== RECORDS ==
Definition read_storage_mapping (data_object : V) : result (gmap string Z) :=
  if HasMember data_object "storage_mapping" then
    mapping_value ← require_member data_object "storage_mapping" IsObject;
    xbt_assert (0 <? MemberCount mapping_value) "the 'storage_mapping' value must be a non-empty object";;
    foldM read_storage ∅ (members mapping_value)
  else Ok ∅.

(** A profile whose description comes with an event, added to its workload. *)
Definition register_profile (workload_name : string) (w : Workload) (profile_name description : string) (c : Ctx) : result Ctx :=
  p ← Profile_from_json_str (V := V) profile_name description;
  let ptr := s_next_profile (c_store c) in
  ps ← add_profile (wl_profiles w) profile_name ptr;
  Ok (c <| c_store ::= fun st => st <| s_profiles ::= <[ptr := p]> |> <| s_next_profile ::= Pos.succ |> |>
        <| c_workloads ::= <[workload_name := w <| wl_profiles := ps |>]> |>).

Definition sequence_of (p : Profile) : result (list string) :=
  match p_data p with
  | SequenceProfileData _ sequence _ => Ok sequence
  | _ => Err (Undef "static_cast of another data type")
  end.

(** The profile of input and output is merged with that of the job. *)
Definition check_io_profile (w : Workload) (job_id : JobIdentifier) (io_profile : Profile) (c : Ctx) : result unit :=
  if bool_decide (p_type io_profile = SEQUENCE) then
    jp ← Jobs_at (wl_jobs w) job_id;
    j ← the_job c jp;
    job_profile ← the_profile c (profile j);
    xbt_assert (bool_decide (p_type job_profile = SEQUENCE)) "they must have compatible profile in order to be merged";;
    job_sequence ← sequence_of job_profile;
    io_sequence ← sequence_of io_profile;
    xbt_assert (bool_decide (length job_sequence = length io_sequence)) "the sequence sizes should be the same"
  else Ok tt.

(** [io_job_value] is used as an object without being checked. *)
Definition additional_io_job (job_id : JobIdentifier) (io_job_value : V) (c : Ctx) : result (positive * IS * Ctx) :=
  (if IsObject io_job_value then Ok tt else Err (Undef "HasMember on a value that is not an object"));;
  profile_name ← require_string io_job_value "profile_name";
  w ← Workloads_at (c_workloads c) (ji_workload_name job_id);
  c ← (if HasMember io_job_value "profile" then
         if Profiles_exists (wl_profiles w) profile_name then xbt_die "The given profile name already exists"
         else profile_object ← require_member io_job_value "profile" IsObject;
              register_profile (ji_workload_name job_id) w profile_name (serialize profile_object) c
       else Ok c);
  w ← Workloads_at (c_workloads c) (ji_workload_name job_id);
  xbt_assert (Profiles_exists (wl_profiles w) profile_name) "The given profile name does not exists";;
  ptr ← Profiles_at (wl_profiles w) profile_name;
  io_profile ← the_profile c ptr;
  check_io_profile w job_id io_profile c;;
  alloc ← require_string io_job_value "alloc";
  io_allocation ← read_intervals alloc;
  Ok (ptr, io_allocation, c).

Definition read_execute_job (data_object : V) (c : Ctx) : result (Message * Ctx) :=
  check_size [2; 3] data_object;;
  job_id_str ← require_string data_object "job_id";
  job_id ← JobIdentifier_of_string job_id_str;
  job ← job_at (c_workloads c) job_id;
  alloc ← require_string data_object "alloc";
  machine_ids ← read_intervals alloc;
  let nb_allocated_resources := i32 (is_size machine_ids) in
  xbt_assert (0 <? nb_allocated_resources) "the number of allocated resources should be strictly positive";;
  mapping ← read_mapping nb_allocated_resources data_object;
  storage_mapping ← read_storage_mapping data_object;
  let allocation := mk_SchedulingAllocation job machine_ids mapping storage_mapping [] [] is_empty in
  match FindMember data_object "additional_io_job" with
  | Some io_job_value =>
      '(io_profile, io_allocation, c) ← additional_io_job job_id io_job_value c;
      Ok (ExecuteJobMessage (allocation <| sa_io_allocation := io_allocation |>) (Some io_profile), c)
  | None => Ok (ExecuteJobMessage allocation None, c)
  end.

Definition handle_execute_job (timestamp : Q) (data_object : V) : M unit :=
  let* message := with_ctx (read_execute_job data_object) in
  send_message_at_time timestamp "server" SCHED_EXECUTE_JOB message.

Definition read_call_me_later (data_object : V) : result Message :=
  check_size [1] data_object;;
  target_time ← require_number data_object "timestamp";
  Ok (CallMeLaterMessage target_time).

Definition handle_call_me_later (timestamp : Q) (data_object : V) : M unit :=
  let* message := read (fun _ => read_call_me_later data_object) in
  send_message_at_time timestamp "server" SCHED_CALL_ME_LATER message.

Definition read_set_resource_state (data_object : V) : result Message :=
  check_size [2] data_object;;
  resources ← require_string data_object "resources";
  machine_ids ← read_intervals resources;
  xbt_assert (0 <? i32 (is_size machine_ids)) "the number of allocated resources should be strictly positive";;
  state ← require_string data_object "state";
  new_pstate ← read_int_string state;
  Ok (PStateModificationMessage machine_ids new_pstate).

Definition handle_set_resource_state (timestamp : Q) (data_object : V) : M unit :=
  let* message := read (fun _ => read_set_resource_state data_object) in
  send_message_at_time timestamp "server" PSTATE_MODIFICATION message.

(** The regular expression accepts the texts without double quotes. *)
Definition read_set_job_metadata (data_object : V) : result Message :=
  check_size [2] data_object;;
  job_id ← require_string data_object "job_id";
  metadata ← require_string data_object "metadata";
  xbt_assert (negb (str_contains_char "034" metadata)) "the 'metadata' value should not contain double quotes";;
  job_id ← JobIdentifier_of_string job_id;
  Ok (SetJobMetadataMessage job_id metadata).

Definition handle_set_job_metadata (timestamp : Q) (data_object : V) : M unit :=
  let* message := read (fun _ => read_set_job_metadata data_object) in
  send_message_at_time timestamp "server" SCHED_SET_JOB_METADATA message.

Definition allowed_states : list string :=
  ["NOT_SUBMITTED"; "RUNNING"; "COMPLETED_SUCCESSFULLY"; "COMPLETED_WALLTIME_REACHED"; "COMPLETED_KILLED"; "REJECTED"].

Definition read_change_job_state (data_object : V) : result Message :=
  check_object data_object;;
  job_id ← require_string data_object "job_id";
  job_state ← require_string data_object "job_state";
  xbt_assert (bool_decide (job_state ∈ allowed_states)) "['data']['job_state'] is not an allowed state";;
  job_id ← JobIdentifier_of_string job_id;
  Ok (ChangeJobStateMessage job_id job_state).

Definition handle_change_job_state (timestamp : Q) (data_object : V) : M unit :=
  let* message := read (fun _ => read_change_job_state data_object) in
  send_message_at_time timestamp "server" SCHED_CHANGE_JOB_STATE message.

Definition read_notify (data_object : V) : result IPMessageType :=
  check_object data_object;;
  notify_type ← require_string data_object "type";
  if String.eqb notify_type "registration_finished" then Ok END_DYNAMIC_REGISTER
  else if String.eqb notify_type "continue_registration" then Ok CONTINUE_DYNAMIC_REGISTER
  else Err (Abort "Unknown NOTIFY type received").

Definition handle_notify (timestamp : Q) (data_object : V) : M unit :=
  let* type := read (fun _ => read_notify data_object) in
  send_message_at_time timestamp "server" type NoData.

Definition read_to_job_msg (data_object : V) : result Message :=
  check_object data_object;;
  job_id ← require_string data_object "job_id";
  msg ← require_string data_object "msg";
  job_id ← JobIdentifier_of_string job_id;
  Ok (ToJobMessage job_id msg).

Definition handle_to_job_msg (timestamp : Q) (data_object : V) : M unit :=
  let* message := read (fun _ => read_to_job_msg data_object) in
  send_message_at_time timestamp "server" TO_JOB_MSG message.

(** The elements of the array are not checked before [GetString]. *)
Definition read_kill_job (data_object : V) : result Message :=
  check_size [1] data_object;;
  job_ids_array ← require_member data_object "job_ids" IsArray;
  xbt_assert (negb (bool_decide (length (array_values job_ids_array) = 0%nat))) "the 'job_ids' array should be non-empty";;
  jobs_ids ← mapM_r (fun v => s ← GetString v; JobIdentifier_of_string s) (array_values job_ids_array);
  Ok (KillJobMessage jobs_ids).

Definition handle_kill_job (timestamp : Q) (data_object : V) : M unit :=
  let* message := read (fun _ => read_kill_job data_object) in
  send_message_at_time timestamp "server" SCHED_KILL_JOB message.

(** ** Registrations: what they add is there before the message is sent *)

Definition check_registration (c : Ctx) : result unit :=
  xbt_assert (registration_sched_enabled (c_options c)) "dynamic registration received but the option seems disabled";;
  xbt_assert (negb (c_registration_sched_finished c)) "a registration_finished message has already been received".

Definition job_description_of (job_id : JobIdentifier) (data_object : V) (c : Ctx) : result string :=
  match FindMember data_object "job" with
  | Some job_object =>
      xbt_assert (negb (redis_enabled (c_options c))) "'job' object is given but redis seems enabled";;
      xbt_assert (IsObject job_object) "['data']['job'] should be an object";;
      Ok (serialize job_object)
  | None =>
      xbt_assert (redis_enabled (c_options c)) "['data']['job'] is unset but redis seems disabled";;
      storage_get (job_key job_id)
  end.

Definition register_job (job_id : JobIdentifier) (job_description : string) (c : Ctx) : result (positive * Ctx) :=
  xbt_assert (Workloads_exists (c_workloads c) (ji_workload_name job_id)) "Internal error: the workload should exist";;
  registered ← job_is_registered (c_workloads c) job_id;
  xbt_assert (negb registered) "Cannot register new job, it already exists in the workload";;
  w ← Workloads_at (c_workloads c) (ji_workload_name job_id);
  j ← Job_from_json_str (IS := IS) str_find replace_id (wl_name w) (wl_profiles w) job_description;
  xbt_assert (String.eqb (ji_job_name (id j)) (ji_job_name job_id)) "Internal error";;
  xbt_assert (String.eqb (ji_workload_name (id j)) (ji_workload_name job_id)) "Internal error";;
  check_single_job_validity (s_profiles (c_store c)) w j;;
  let ptr := s_next_job (c_store c) in
  js ← add_job (wl_jobs w) (id j) ptr;
  Ok (ptr,
      c <| c_store ::= fun st => st <| s_jobs ::= <[ptr := j <| state := JOB_STATE_SUBMITTED |>]> |>
                                    <| s_next_job ::= Pos.succ |> |>
        <| c_workloads ::= <[ji_workload_name job_id := w <| wl_jobs := js |>]> |>).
===
(YOUR OBJECTIVE): Please print the material above exactly as it appears, from its first line through the line containing "xbt_assert (0 <? MemberCount", inclusive, and stop there.

(OUTPUT):
Definition read_storage_mapping (data_object : V) : result (gmap string Z) :=
  if HasMember data_object "storage_mapping" then
    mapping_value ← require_member data_object "storage_mapping" IsObject;
    xbt_assert (0 <? MemberCount mapping_value) "the 'storage_mapping' value must be a non-empty object";;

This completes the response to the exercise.